What about the end points of response waiting? From the perspective of the whole communication (and the fact that we assume a global goal), response waiting may only be considered to be over when the recipient changes their behaviour in the desired way and the signaller’s intended goal (i.e., the reason for her gesturing in the first place) has been met. With the Outcome time variable, we mark the time point when the goal is fulfilled, and the communication has ended. Whenever the Outcome cannot be determined (e.g., in cases of communicative failure) it is marked as ‘unknown’ (but see ESM: GOv1.0_Elan_controlled_vocabulary.xlsx – Sheet ‘Goal’ for a list of identified signaller goals). The Outcome time variable together with the MAU and gesture action timings of the gesture instances allows us to calculate different response waiting times, e.g., ones from the perspective of the whole communication that may not stop at the start of the next gesture but that extend from the current gesture instance to the actual end of the communication, or ones that, for example, only consider the final gesture in the communication as relevant when calculating recipient response latencies (as e.g., in worked example 2). As the signaller tries to alter the recipient’s behaviour throughout the communication and is likely to adjust her gesturing to the behaviour of the recipient (or negotiates, through gestural exchanges with the recipient), it may also be interesting to explore recipient responses (latencies) prior to any (satisfactory) communicative outcome. We therefore also code the following recipient timings on the level of the communication: did the recipient respond with a gesture (Gesture recipient, ESM: GOv1.0_Protocol – section 2.13) or a vocalisation (Vocalisation recipient, ESM: GOv1.0_Protocol – section 2.14) at some point during the communication? Did the recipient react to the gesturing in some form behaviourally (Behavioural Change 1 and 2, ESM: GOv1.0_Protocol – sections 2.17 and 2.18) prior to the end of the communication?

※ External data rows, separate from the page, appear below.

Section Backed.
Context (parse_document : str → res Value) (to_string : Value → str).
Context (v : Entries) (d : Descriptor) (n : str) (p : Prepared) (c : Config).
Context (Hnonce : valid_hex (d_nonce d) 32 = true) (Hbacked : backed v d n p c).

Lemma backed_component : single_component n = true.
Proof.
  destruct Hbacked as (i & _ & _ & Hs & _). eapply stored_component; [done|]. by apply (valid_hex_spec _ 32).
Qed.

Lemma backed_path : d_invocation d ≫= config_path = Some (join (path rt) n).
Proof. destruct Hbacked as (i & Hi & Hq & _). by rewrite Hi. Qed.

Lemma runs_prepared_for : runs dir v (prepared_for parse_document to_string rt d) (λ r v', keyed v v' ∧ ∀ p', r = Ok p' → p' = p).
Proof.
  pose proof backed_component as Hc. pose proof backed_path as Hq. destruct Hbacked as (i & _ & _ & Hs & _).
  assert (keyed v v) as Hsame by done.
  unfold prepared_for. rewrite Hq. apply runs_checked; [intros q [= <-]|done]. apply runs_check; [intros _|done].
  apply runs_checked; [|done]. rewrite file_name_join by done. intros m [= <-].
  rewrite (stored_yaml v p (d_nonce d)) by done. eapply runs_seq; [by apply runs_load_stored| |by intros err v' [H _]].
  intros p' v' [Hk Hp]. specialize (Hp p' eq_refl) as ->. apply runs_check; [intros _|done].
  apply runs_checked; [intros c' _|done]. apply runs_check; [intros _|done]. apply runs_ret. split; [done|]. by intros p' [= <-].
Qed.

(** On a disk that works the instance can be taken back. *)
Lemma sees_prepared_for : locked v → sees dir v (prepared_for parse_document to_string rt d) p.
Proof.
  intros Hl. pose proof backed_component as Hc. pose proof backed_path as Hq.
  destruct Hbacked as (i & _ & _ & Hs & Hid & Hgen & Hparse & Hend). unfold prepared_for. rewrite Hq.
  eapply sees_bind; [by apply sees_checked|]. eapply sees_bind; [by apply sees_ensure, directly_in_join|].
  eapply sees_bind; [apply sees_checked; by rewrite file_name_join|].
  rewrite (stored_yaml v p (d_nonce d)) by done.
  eapply sees_bind; [apply sees_load; [done..|]; intros _; by rewrite Hparse|].
  eapply sees_bind; [apply sees_ensure; by rewrite bool_decide_eq_true_2, Hgen, Z.eqb_refl|].
  eapply sees_bind; [by apply sees_checked|]. eapply sees_bind; [apply sees_ensure; by apply bool_decide_eq_true|]. apply sees_ret.
Qed.

(** Deleting the snapshot deletes that file. *)
Definition dropped v' : Prop :=
  (∀ m, m ≠ KEY → m ≠ KEY_LOCK → m ≠ n → v' !! m = v !! m) ∧ base.delete n v ⊆ v'.

Lemma keyed_dropped v' : keyed v v' → dropped v'.
Proof. intros [H1 H2]. split; [auto|]. etrans; [apply delete_subseteq|done]. Qed.

Lemma deleted_dropped v1 : keyed v v1 → dropped (base.delete n v1).
Proof.
  intros [H1 H2]. split; [|by apply delete_mono]. intros m ???. rewrite lookup_delete_ne by done. by apply H1.
Qed.

Lemma stored_no_yaml : ends_with (lit ".yaml") n = false.
Proof.
  destruct Hbacked as (i & _ & _ & (k & _ & _ & Hname & _) & _).
  destruct (ends_with _ n) eqn:E; [|done]. apply ends_with_true in E as [r E].
  pose proof (snapshot_ends (hmac k (file_bytes p (d_nonce d))) (d_nonce d)) as H2. rewrite <- Hname in H2.
  apply ends_with_true in H2 as [r2 H2]. rewrite H2 in E. apply (f_equal last) in E.
  change (lit ".yaml") with (lit ".yam" ++ [108]) in E. change (lit ".snapshot") with (lit ".snapsho" ++ [116]) in E.
  by rewrite !app_assoc, !last_snoc in E.
Qed.

Lemma runs_remove_descriptor_snapshot :
  runs dir v (remove_descriptor_snapshot parse_document to_string rt d) (λ r v', r = Ok tt ∧ dropped v').
Proof.
  pose proof backed_component as Hc. pose proof backed_path as Hq.
  assert (keyed v v) as Hsame by done. apply keyed_dropped in Hsame.
  assert (temporary n = false) as Ht by by destruct Hbacked as (i & _ & _ & (k & _ & _ & -> & _) & _).
  unfold remove_descriptor_snapshot. rewrite Hq, file_name_join, stored_no_yaml by done.
  eapply runs_seq with (Q := λ r v', v' = v ∧ is_ok r = true); [by apply runs_ret| |by intros err v' [_ H]]. intros yaml v' [-> _].
  destruct (_ || _); [by apply runs_ret|].
  eapply runs_try; [apply runs_load|]. intros own v1 [Hk%keyed_lock _]. destruct (_ && _); [by apply runs_ret; split; [|apply keyed_dropped]|].
  eapply runs_ignore with (Q := dropped); [|intros v2 H2; by apply runs_ret].
  pose proof (keyed_dropped v1 Hk) as H1. pose proof (deleted_dropped v1 Hk) as H2.
  eapply runs_io; [by apply runs_remove|]. intros [|] v2; simpl; [by intros ->|]. by intros [->| ->].
Qed.

End Backed.

End Facts.

End InstanceFacts.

With the GesturalOrigins scheme, researchers can calculate inter-gesture intervals and recipient response latencies from different gestural end points (e.g., MAU end or Gesture action end) flexibly and investigate their effects on interactional dynamics in the communication. Our next worked example shows why high-resolution coding in time-sensitive data and a data-driven approach to the study of sequence structure and latencies may be crucial when extending the study of gesture to new species.

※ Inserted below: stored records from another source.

(* ===== verification/ControlFacts.v ===== *)
(** * The controller's server may rely on the instance

    The API's server is proved against the interface [Managed] with its laws; the instance
    of a daemon keeps them: it changes nothing of the configuration but the selections, and
    those within their groups (module [ControlApi]). Selecting is a transaction (module
    [ControlFacts]). *)
From S2P Require Import Prelude Utf8 Net BTree Json Rules Groups Proxy Config Connection Disk Bundle Revision Store Snapshot SnapshotFacts Evidence EventLog Instance Api Control.

Module ControlApi.
Import Disk Bundle Revision Store Snapshot SelectionFacts Instance Control.

Section Laws.
Context `{HN : IpNetLib}.

Lemma reselected_refl c : Api.reselected c c.
Proof. exists (Config.selections c). split; [by destruct c|done]. Qed.

Lemma reselected_trans c c' c'' : Api.reselected c c' → Api.reselected c' c'' → Api.reselected c c''.
Proof. intros (s & -> & H1) (s' & -> & H2). exists s'. split; [done|]. auto. Qed.

#[export] Instance reselected_preorder : PreOrder Api.reselected.
Proof. split; [exact reselected_refl|exact reselected_trans]. Qed.

Lemma apply_selections_wf c wanted next next' : apply_selections c wanted next = Ok next' →
  selections_wf (groups c) next → selections_wf (groups c) next'.
Proof.
  revert next. induction wanted as [|[k px] wanted IH]; intros next; simpl; [by intros [= <-]|].
  destruct (selection c k px) as [[i m]|] eqn:E; [|done]. intros Ha Hn. eapply IH; [done|].
  apply selection_Ok in E as (g & n & Hg & _ & Hm & _). apply Forall2_same_length_lookup_2.
  { rewrite length_insert. exact (Forall2_length _ _ _ Hn). }
  intros j g' x Hg' Hx. apply list_lookup_insert_Some in Hx as [(-> & -> & _)|[_ Hx]].
  - rewrite Hg in Hg'. injection Hg' as <-. by eapply lookup_lt_Some.
  - by eapply Forall2_lookup_lr in Hn.
Qed.

Lemma set_selections_reselected c wanted : Api.reselected c (fst (set_selections c wanted)).
Proof.
  unfold set_selections. destruct (_ <? _); [apply reselected_refl|].
  destruct (apply_selections c wanted _) as [next|] eqn:E; [|apply reselected_refl]. exists next. split; [done|].
  intros Hwf. eapply apply_selections_wf; [exact E|]. apply Forall2_same_length_lookup_2; [by rewrite length_replicate|].
  intros i g s Hg Hs. apply lookup_replicate in Hs as [-> _].
  destruct (Forall2_lookup_l _ _ _ _ _ Hwf Hg) as (x & _ & Hx). lia.
Qed.

(** ** Operations of an instance *)

Definition keeps {A : Type} (m : SC A) : Prop := ∀ s, Api.reselected (snd s) (snd (fst (m s))).

Lemma keeps_bind {A B : Type} (m : SC A) (f : A → SC B) : keeps m → (∀ a, keeps (f a)) → keeps (sbind m f).
Proof.
  intros Hm Hf s. unfold sbind. specialize (Hm s). destruct (m s) as [s' [a|e]]; [|done]. simpl in Hm. by etrans; [|apply Hf].
Qed.

Lemma keeps_same {A : Type} (m : SC A) : (∀ s, snd (fst (m s)) = snd s) → keeps m.
Proof. intros H s. rewrite H. apply reselected_refl. Qed.

Lemma keeps_ret {A : Type} (a : A) : keeps (sret a).
Proof. by apply keeps_same. Qed.

Lemma keeps_err {A : Type} (e : Error) : keeps (A:=A) (serr e).
Proof. by apply keeps_same. Qed.

Lemma keeps_lifted {A : Type} (r : result Error A) : keeps (lifted r).
Proof. by apply keeps_same. Qed.

Lemma keeps_runtime {A : Type} (m : SM A) : keeps (on_runtime m).
Proof. apply keeps_same. intros [s c]. unfold on_runtime. simpl. by destruct (m (runtime s)). Qed.

Lemma keeps_store {A : Type} (m : SH A) : keeps (on_store m).
Proof. apply keeps_same. intros [s c]. unfold on_store. simpl. by destruct (m (store s)). Qed.

Lemma keeps_tried {A : Type} (m : SC A) : keeps m → keeps (tried m).
Proof. intros Hm s. unfold tried. specialize (Hm s). by destruct (m s). Qed.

Worked example 2: How long is long enough for response waiting

Using gestural data from East African chimpanzees (two communities: Sonso and Waibira, Budongo Forest, Uganda) and mountain gorillas (four social units: Mukiza, Oruzogo, Kyagurilo and Bitukura, Bwindi Impenetrable National Park, Uganda) we investigated two different time measurements in 957 successful communications (mountain gorillas: n = 250 communications, n = 37 signallers; chimpanzees: n = 707 communications, n = 115 signallers). We calculated the latency both from a) the end of the MAU to the outcome (MAU.Outcome latency, i.e., from the point the gesture action phase was completed until the goal was fulfilled, see purple dotted-line in Fig. 4) and then from b) the end of the whole gesture action to the outcome (GA.Outcome latency, i.e., from when the signaller stopped displaying the gesture until the goal was fulfilled, see grey dotted-line in Fig. 4). Where there were several gestures in the communication, we only considered the MAU or GA of the final gesture (the one closest to the outcome). Figure 5, plots A and B show the data for a single gesture action (‘present’) commonly used in both species for the initiation of ‘grooming’ (n = 281 successful communications, data (ESM: Worked_example_2.1_data.csv) only includes presents for grooming to control for possible variation due to the goal of the signaller).

Fig. 5
figure 5

Worked example 2.1: Mountain gorilla and chimpanzee recipient latencies to (behaviourally) respond to a signaller’s request to be groomed using the ‘present’ gesture action (n = 281 successful communications). Note. Boxplots showing the response waiting times (latencies to respond) in East African chimpanzees (EAC; n = 177 communications, n = 70 signallers) and mountain gorillas (MG; n = 104 communications, n = 27 signallers) for the gesture action ‘present’ and the outcome ‘grooming’ (total: n = 281 communications) when considering either A the minimum action unit (MAU) end point or B the gesture action (GA) end point as the start of response waiting (see Fig. 4 for a conceptual visualisation of different response latency measurements). Mountain gorillas seem to be slower to respond to grooming requests than East African chimpanzees. Note that a single value (the maximum value of 78.1 s for the mountain gorillas) is not visually represented on the graph (though not omitted from the scaling) for the purpose of better resolution. As the ‘present’ gesture action has the characteristic of being held in place until the goal is fulfilled (in successful communications) there is unsurprisingly little variation in the gesture action to outcome latency (graph B), which is close to 0 in both species (MG GA.Outcome latency range = – 0.2–1.1; EAC GA.Outcome latency range = – 1.5–1.0 s). The negative latencies result from instances where the recipient already responded to the gesture before the respective action phase (MAU and/or GA) was completed

The data shown in the graphs indicate a broad tendency for mountain gorillas to take longer to respond to presents for grooming than chimpanzees (Mountain gorilla MAU.Outcome latency: range = – 0.72–78.1 s, median = 2.45 s, mean = 4.9 s (SD = 9.48), n = 104 communications; East African chimpanzee MAU.Outcome latency: range = – 1.5–23.6 s, median = 0.09 s, mean = 1.52 s (SD = 2.56), n = 177 communications).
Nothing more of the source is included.